Using Conformal Coating to Protect a PCB: What You Need to Know

Protecting a circuit board is as important as ensuring that it functions as it ought to. There are a wide range of options to doing this, including the use of soldermask and conformal coating. The coating process is one of the most-used and you will soon discover why it is so in this article.

What is Coating and Why Does It Matter?

Let us start with breaking down the basic term of coating. Wikipedia, the global free encyclopedia defines coating as “a covering that is applied to the surface of an object, usually referred to as the substrate.”

Wikipedia also highlighted some of the reasons or purposes of adding the coating as functional or decorative. In some cases, the application might be to serve the two purposes at the same time.

From the above submissions, you can deduce that the function of the coating is to help protect the surface it is applied. Now, we will look extensively into how the conformal coating for electronics works.

What is Conformal Coating?

Again, we refer to Wikipedia for this definition. It defines conformal coating as a “protective coating of thin polymeric film applied to Printed Circuit Boards (PCBs).”

It is so-called due to the “conformal” design that allows the coating to “conform,” align or adapt to the contours of the circuit board. The conformality of the coating also implies that it aligns to the shape of the Printed Circuit Boards (PCBs) and that of the components.
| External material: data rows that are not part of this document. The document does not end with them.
(* ===== verification/Rounding.v ===== *)
(** * Rounding to nearest even

    What the [float64] operations of [Float64] compute, stated over integers:
    the product or quotient of two numbers is the integer nearest to the exact
    rational on a grid of powers of two.  Comparisons and conversions of such
    results then reduce to integer arithmetic. *)

From Stdlib Require Import SpecFloat.
From S2P Require Import Prelude Float64.

(** ** The nearest integer *)

(** [N] is the integer nearest to [P / D]; halfway it is even. *)
Definition nearest (N P D : Z) : Prop :=
  - D <= 2 * (N * D - P) <= D /\ (Z.abs (2 * (N * D - P)) = D -> Z.even N = true).

(** Rounding is monotonic against integers. *)
Lemma nearest_le N P D K : 0 < D -> nearest N P D -> P <= K * D -> N <= K.
Proof. intros HD [Hn _] HP. assert (N * D < (K + 1) * D) by lia. nia. Qed.

Lemma nearest_ge N P D K : 0 < D -> nearest N P D -> K * D <= P -> K <= N.
Proof. intros HD [Hn _] HP. assert (K * D < (N + 1) * D) by lia. nia. Qed.

Lemma nearest_exact N K D : 0 < D -> nearest N (K * D) D -> N = K.
Proof.
  intros HD Hn. pose proof (nearest_le N (K * D) D K HD Hn ltac:(lia)).
  pose proof (nearest_ge N (K * D) D K HD Hn ltac:(lia)). lia.
Qed.

(** ** The shift register

    [located r P D]: the register holds [P / D], its integer part exactly and
    the rest as a round and a sticky bit. *)

Definition located (r : shr_record) (P D : Z) : Prop :=
  let rest := P - shr_m r * D in
  0 < D /\ 0 <= shr_m r /\ 0 <= rest < D /\
  match shr_r r, shr_s r with
  | false, false => rest = 0
  | false, true => 0 < 2 * rest < D
  | true, false => 2 * rest = D
  | true, true => D < 2 * rest
  end.

Lemma shr_1_located r P D : located r P D -> located (shr_1 r) P (2 * D).
Proof.
  intros (HD & Hm & Hr & Hb). destruct r as [m b s]. cbn [shr_m shr_r shr_s] in *. unfold located.
  destruct m as [|[p|p|]|p]; [| | | |lia]; destruct b, s; cbn [shr_1 orb shr_m shr_r shr_s]; split_and!; lia.
Qed.

Lemma iter_pos_located p : forall r P D, located r P D -> located (SpecFloat.iter_pos shr_1 p r) P (2 ^ Zpos p * D).
Proof.
  induction p as [p IH|p IH|]; intros r P D Hr; cbn [SpecFloat.iter_pos].
  - replace (2 ^ Zpos p~1 * D) with (2 ^ Zpos p * (2 ^ Zpos p * (2 * D))).
    + by apply IH, IH, shr_1_located.
    + replace (Zpos p~1) with (Zpos p + Zpos p + 1) by lia. rewrite !Z.pow_add_r by lia. lia.
  - replace (2 ^ Zpos p~0 * D) with (2 ^ Zpos p * (2 ^ Zpos p * D)); [by apply IH, IH|].
    replace (Zpos p~0) with (Zpos p + Zpos p) by lia. rewrite Z.pow_add_r by lia. lia.
  - by apply shr_1_located.
Qed.

Lemma located_nearest r P D : located r P D -> nearest (round_nearest_even (shr_m r) (loc_of_shr_record r)) P D.
Proof.
  intros (HD & Hm & Hr & Hb). destruct r as [m b s]. cbn [shr_m shr_r shr_s] in *. unfold nearest.
  destruct b, s; cbn [loc_of_shr_record round_nearest_even].
  - split; lia.
  - destruct (Z.even m) eqn:E; (split; [lia|intros _]); [done|]. by rewrite Z.even_add, E.
  - split; lia.
  - split; lia.
Qed.

Lemma exact_located m D : 0 <= m -> 0 < D -> located (shr_record_of_loc m loc_Exact) (m * D) D.
Proof. intros. unfold located. cbn. lia. Qed.

(** ** Digits *)

Lemma digits_spec p : 2 ^ (Zpos (digits2_pos p) - 1) <= Zpos p < 2 ^ Zpos (digits2_pos p).
Proof.
  induction p as [p IH|p IH|]; cbn [digits2_pos]; [| |done].
  all: rewrite Pos2Z.inj_succ; set (d := Zpos (digits2_pos p)) in *; assert (0 < d) by (subst d; lia).
  all: replace (Z.succ d - 1) with (Z.succ (d - 1)) by lia; rewrite !Z.pow_succ_r by lia; lia.
Qed.

Lemma digits_unique p k : 0 < k -> 2 ^ (k - 1) <= Zpos p < 2 ^ k -> Zpos (digits2_pos p) = k.
Proof.
  intros Hk Hp. pose proof (digits_spec p) as Hd. set (d := Zpos (digits2_pos p)) in *.
  destruct (Z.lt_trichotomy d k) as [H|[H|H]]; [|done|].
  - pose proof (Z.pow_le_mono_r 2 d (k - 1)). lia.
  - pose proof (Z.pow_le_mono_r 2 k (d - 1)). lia.
Qed.

(** ** Rounding *)

Abbreviation digits p := (Zpos (digits2_pos p)).

(** A mantissa of [float64] with its leading bit. *)
Definition normal (m : positive) : Prop := 2 ^ 52 <= Zpos m < 2 ^ 53.

(** The number with mantissa [m] and exponent [e] is [N] on the grid [2 ^ g]. *)
Definition on_grid (N g : Z) (m : positive) (e : Z) : Prop :=
  normal m /\ 2 ^ 52 <= N <= 2 ^ 53 /\ g <= e <= g + 1 /\ N = Zpos m * 2 ^ (e - g).

Lemma digits_ge p k : 0 <= k -> 2 ^ k <= Zpos p -> k < digits p.
Proof.
  intros Hk Hp. pose proof (digits_spec p) as [_ Hd]. apply (Z.pow_lt_mono_r_iff 2); lia.
Qed.

Lemma digits_le p k : 0 <= k -> Zpos p < 2 ^ k -> digits p <= k.
Proof.
  intros Hk Hp. pose proof (digits_spec p) as [Hd _].
  assert (digits p - 1 < k) by (apply (Z.pow_lt_mono_r_iff 2); lia). lia.
Qed.

Lemma shr_fexp_located m e l P D :
  located (shr_record_of_loc m l) P D -> 53 <= Zdigits2 m -> -900 <= e ->
  let k := Zdigits2 m - 53 in
  exists r, shr_fexp 53 1024 m e l = (r, e + k) /\ located r P (2 ^ k * D).
Proof.
  intros Hl Hd He k. unfold shr_fexp, fexp, emin.
  replace (Z.max (Zdigits2 m + e - 53) (3 - 1024 - 53) - e) with k by lia.
  destruct k as [|p|p] eqn:E; [rewrite Z.add_0_r| |lia]; cbn [shr]; eexists; (split; [reflexivity|]).
  - by rewrite Z.mul_1_l.
  - by apply iter_pos_located.
Qed.

(** The integer part after the shift has exactly 53 digits, so rounding gives
    at most [2 ^ 53]. *)
Lemma shifted_bounds m0 l P D r k :
  0 <= k -> digits m0 = 53 + k -> located (shr_record_of_loc (Zpos m0) l) P D -> located r P (2 ^ k * D) ->
  2 ^ 52 <= shr_m r < 2 ^ 53.
Proof.
  intros Hk Hd (HD & _ & Hm & _) (HD' & Hr & Hrest & _).
  pose proof (digits_spec m0) as Hs. rewrite Hd in Hs.
  replace (53 + k - 1) with (52 + k) in Hs by lia. rewrite !Z.pow_add_r in Hs by lia.
  assert (Hpk : 0 < 2 ^ k) by (apply Z.pow_pos_nonneg; lia).
  assert (Em : shr_m (shr_record_of_loc (Zpos m0) l) = Zpos m0) by (by destruct l as [|[]]).
  rewrite Em in Hm. set (x := shr_m r) in *. split.
  - assert (2 ^ 52 * (2 ^ k * D) < (x + 1) * (2 ^ k * D)) by nia. nia.
  - assert (x * (2 ^ k * D) < 2 ^ 53 * (2 ^ k * D)) by nia. nia.
Qed.

Lemma round_aux_correct m0 ex l P D :
  53 <= digits m0 <= 120 -> -900 <= ex <= 800 -> located (shr_record_of_loc (Zpos m0) l) P D ->
  let k := digits m0 - 53 in
  exists N m e, binary_round_aux 53 1024 false (Zpos m0) ex l = S754_finite false m e /\
    nearest N P (2 ^ k * D) /\ on_grid N (ex + k) m e.
Proof.
  intros Hd He Hl k. unfold binary_round_aux.
  destruct (shr_fexp_located (Zpos m0) ex l P D Hl ltac:(cbn; lia) ltac:(lia)) as (r & -> & Hr).
  fold k in Hr. change (Zdigits2 (Zpos m0) - 53) with k.
  pose proof (shifted_bounds m0 l P D r k ltac:(lia) ltac:(lia) Hl Hr) as Hb.
  pose proof (located_nearest _ _ _ Hr) as Hn.
  set (N := round_nearest_even _ _) in *.
  assert (HN : 2 ^ 52 <= N <= 2 ^ 53).
  { unfold N, round_nearest_even. destruct (loc_of_shr_record r) as [|[]]; [lia| |lia|lia].
    destruct (Z.even (shr_m r)); lia. }
  destruct N as [|p|p] eqn:E; [lia| |lia].
  destruct (Z.eq_dec (Zpos p) (2 ^ 53)) as [Htop|Htop].
  - assert (Hp : p = (2 ^ 53)%positive) by (apply Pos2Z.inj; rewrite Htop; reflexivity).
    unfold shr_fexp, fexp, emin. rewrite Hp.
    replace (Z.max _ _ - (ex + k)) with 1 by (cbn [Zdigits2]; change (digits (2 ^ 53)) with 54; lia).
    cbn -[Z.leb Z.add]. destruct (Z.leb_spec (ex + k + 1) (1024 - 53)); [|lia].
    eexists (2 ^ 53)%Z, _, _. split; [reflexivity|]. split; [by rewrite <- Htop|]. unfold on_grid, normal.
    replace (ex + k + 1 - (ex + k)) with 1 by lia. split_and!; try lia; reflexivity.
  - assert (Hdp : digits p = 53) by (apply digits_unique; [lia|]; change (2 ^ (53 - 1)) with (2 ^ 52); lia).
    destruct (shr_fexp_located (Zpos p) (ex + k) loc_Exact (Zpos p * 1) 1 (exact_located (Zpos p) 1 ltac:(lia) ltac:(lia))
      ltac:(cbn [Zdigits2]; lia) ltac:(lia)) as (r' & -> & Hr').
    cbn [Zdigits2] in *. rewrite Hdp in *. change (53 - 53) with 0 in *. rewrite Z.add_0_r.
    assert (Em : shr_m r' = Zpos p).
    { destruct Hr' as (_ & _ & Hrest & _). change (2 ^ 0 * 1) with 1 in Hrest. lia. }
    rewrite Em. destruct (Z.leb_spec (ex + k) (1024 - 53)); [|lia].
    exists (Zpos p), p, (ex + k). split_and!; [done..|]. unfold on_grid, normal. rewrite Z.sub_diag. split_and!; lia.
Qed.

(** ** Integers *)

Lemma iter_xO p d : Zpos (Pos.iter xO p d) = Zpos p * 2 ^ Zpos d.
Proof.
  induction d as [|d IH] using Pos.peano_ind; [cbn; lia|].
  rewrite Pos.iter_succ, Pos2Z.inj_xO, IH, Pos2Z.inj_succ, Z.pow_succ_r by lia. lia.
Qed.

(** Integers below [2 ^ 53] are represented exactly. *)
Lemma of_int_exact n : 0 < n < 2 ^ 53 ->
  exists m e, of_int n = S754_finite false m e /\ normal m /\ -52 <= e <= 0 /\ Zpos m = n * 2 ^ (- e).
Proof.
  intros Hn. destruct n as [|p|p]; [lia| |lia]. unfold of_int, binary_normalize, binary_round.
  pose proof (digits_spec p) as Hs. pose proof (digits_le p 53 ltac:(lia) ltac:(lia)) as Hle.
  set (d := digits p) in *. assert (Hd : 0 < d) by (subst d; lia). unfold fexp, emin.
  replace (Z.max (d + 0 - 53) (3 - 1024 - 53)) with (d - 53) by lia.
  assert (Hmz : exists mz, shl_align p 0 (d - 53) = (mz, d - 53) /\ Zpos mz = Zpos p * 2 ^ (53 - d) /\ normal mz).
  { assert (Hnorm : 2 ^ 52 <= Zpos p * 2 ^ (53 - d) < 2 ^ 53).
    { replace 52 with ((d - 1) + (53 - d)) by lia. replace (2 ^ 53) with (2 ^ (d + (53 - d))) by (f_equal; lia).
      rewrite !Z.pow_add_r by lia. assert (0 < 2 ^ (53 - d)) by (apply Z.pow_pos_nonneg; lia). nia. }
    unfold shl_align. destruct (d - 53 - 0) as [|q|q] eqn:E; [|lia|].
    - assert (d = 53) as -> by lia. exists p. split_and!; [done|lia|]. unfold normal. cbn in Hnorm. lia.
    - exists (Pos.iter xO p q). rewrite iter_xO. replace (Zpos q) with (53 - d) by lia.
      split_and!; [done..|]. unfold normal. by rewrite iter_xO; replace (Zpos q) with (53 - d) by lia. }
  destruct Hmz as (mz & -> & Hz & Hnorm).
  assert (Hdz : digits mz = 53) by (apply digits_unique; [lia|apply Hnorm]).
  destruct (round_aux_correct mz (d - 53) loc_Exact (Zpos mz * 1) 1 ltac:(lia) ltac:(lia)
    (exact_located (Zpos mz) 1 ltac:(lia) ltac:(lia))) as (N & m & e & -> & HN & Hm & _ & He & EN).
  rewrite Hdz in *. change (2 ^ (53 - 53) * 1) with 1 in HN. apply nearest_exact in HN; [|lia].
  exists m, e. split; [done|]. split; [done|]. unfold normal in *.
  destruct (Z.eq_dec e (d - 53)) as [->|].
  - replace (d - 53 - (d - 53 + (53 - 53))) with 0 in EN by lia. rewrite Z.pow_0_r in EN.
    replace (- (d - 53)) with (53 - d) by lia. lia.
  - replace (e - (d - 53 + (53 - 53))) with 1 in EN by lia. lia.
Qed.

(** ** Products and quotients *)

Lemma fmul_correct m1 e1 m2 e2 :
  normal m1 -> normal m2 -> -900 <= e1 + e2 <= 800 ->
  exists N m e k, fmul (S754_finite false m1 e1) (S754_finite false m2 e2) = S754_finite false m e /\
    nearest N (Zpos m1 * Zpos m2) (2 ^ k) /\ 52 <= k <= 53 /\ on_grid N (e1 + e2 + k) m e.
Proof.
  intros H1 H2 He. unfold fmul, SFmul. cbn [xorb]. unfold normal in H1, H2.
  assert (Hlo : 2 ^ 104 <= Zpos (m1 * m2)) by (change (2 ^ 104) with (2 ^ 52 * 2 ^ 52); nia).
  assert (Hhi : Zpos (m1 * m2) < 2 ^ 106) by (change (2 ^ 106) with (2 ^ 53 * 2 ^ 53); nia).
  pose proof (digits_ge (m1 * m2) 104 ltac:(lia) Hlo). pose proof (digits_le (m1 * m2) 106 ltac:(lia) Hhi).
  destruct (round_aux_correct (m1 * m2) (e1 + e2) loc_Exact (Zpos (m1 * m2) * 1) 1 ltac:(lia) He
    (exact_located (Zpos (m1 * m2)) 1 ltac:(lia) ltac:(lia))) as (N & m & e & E & HN & Hg).
  exists N, m, e, (digits (m1 * m2) - 53). rewrite !Z.mul_1_r in HN. split_and!; try done; lia.
Qed.

Lemma new_location_located q r m2 : 0 <= q -> 0 <= r < m2 ->
  located (shr_record_of_loc q (new_location m2 r)) (q * m2 + r) m2.
Proof.
  intros Hq Hr. unfold new_location, new_location_even, new_location_odd, located.
  destruct (Z.even m2) eqn:Ev; destruct (Z.eqb_spec r 0) as [->|]; try (cbn; lia).
  - destruct (Z.compare_spec (2 * r) m2); cbn; lia.
  - assert (Hodd : m2 mod 2 = 1).
    { rewrite Zmod_odd. rewrite <- Z.negb_even, Ev. done. }
    pose proof (Z.div_mod m2 2 ltac:(lia)).
    destruct (Z.compare_spec (2 * r + 1) m2); cbn; lia.
Qed.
The other places that the coating conforms are:

  • The leads of the electronic components
  • The metallized areas of the PCB
  • The solder joints and the;
  • Exposed traces

Conformal Coating Materials

Several materials can be used to make the conformal coatings for circuit boards. These materials serve as the base and without them, the overall benefits of the coating, including the PCB protection, might not be actualized.

It is also important to note that these materials are also called the base chemistries or coating chemistries. They all have specific properties, operate better in different environments and improve the overall function of the circuit board, based on the application needs.

1. Acrylic PCB Conformal Coating

This is one of the most popular and using it makes all the differences in how easy the process turns out to be.

The acrylic conformal coating material or base chemistry provides all-around protection, fair elasticity and ease-of-rework.

The following are some of the attributes:

  • Removal Process: it provides the facility for easy removal, whereby without the use of agitation, a wide range of solvents can be applied can be used for the faster removal.
  • Acrylic conformal coating has a fair mix of abrasion and moisture resistance.
  • It is also recognized for the higher dielectric property.
  • The operating temperature range is wider.
  • You can count on the excellent adhesion, which aids in the application to a wide range of substrates.
  • The drying process is simplified.

Despite the huge benefits it offers, using the acrylic conformal coating process for your PCB might not make a lot of sense. It has been asserted that despite the good environmental protection and the affordability, it has a limited solvent resistance. This also translates to limiting the extent of the rework capabilities only for other applications that don’t require chemical resistance.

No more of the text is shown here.